Pebble bed reactors (PBRs), boasting superior safety features and online fueling, present unique challenges for fuel characterization and core management. This dissertation addresses these challenges at two levels: the measurement of discharged fuel pebbles, and the use of those measurements to predict highly delayed reactivity effects. The work focuses primarily on the Kairos Power generic high-temperature fluoride salt-cooled reactor (gFHR) benchmark and integrates high-fidelity depletion and transport modeling, optical design, machine learning (ML), and detector response simulation to develop new approaches for PBR monitoring and operation.

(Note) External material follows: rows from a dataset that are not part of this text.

(** * currender: camera models and renderer readiness

    A shallow embedding of [include/currender/camera.h] (the abstract
    [Camera], [PinholeCamera] and [OrthoCamera]) and of the readiness
    protocol of [Renderer] declared in [include/renderer.h].

    Conventions of the embedding.
    - [int] is a 32-bit two's complement integer, carried as [Z]; the
      products and sums the code forms on [int] are wrapped by [wrap_int].
    - [float] and [double] are idealised as the real numbers [R]: every
      cast between them is the identity and [static_cast<float>(int)] is
      [IZR].  Rounding, infinities and NaN are outside the model.
    - [std::vector<Eigen::Vector3f>] is a [list Vector3f]; [resize] throws
      [std::length_error] on a negative [int] size (it is converted to a
      huge [size_t]) and [operator[]] outside the vector is a fault.  The
      elements [resize] appends are left uninitialised by Eigen; they are
      carried as the zero vector until [InitRayTable] overwrites them.
    - A member function that may throw returns a [result]. *)

From Stdlib Require Import ZArith Reals Lra Lia.
From stdpp Require Import base list.

Local Open Scope Z_scope.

Chapter 2 explores the use of bent crystal diffraction (BCD) spectrometry for rapid, accurate burnup measurement of freshly discharged pebbles. The high activity and short measurement times inherent to PBR operation make conventional gamma spectroscopy difficult. BCD spectrometers, which leverage coherent scattering in highly perfect or mosaic crystals to act as narrow-band energy filters, are widely used in astrophysics and nuclear physics but have not yet been applied to continuously fueled reactors. Using Serpent 2 depletion and SHADOW 3 ray tracing, viable spectrometer configurations using mosaic silicon were designed and the corresponding pebble spectra were simulated. ML regression models trained on simulated measurements predicted burnup, residence time, radial path, fluence, and plutonium content with high accuracy (i.e. R2 0.995 for burnup) under conservative conditions for fuel decay time (1.5 days) and measurement periods (20 seconds).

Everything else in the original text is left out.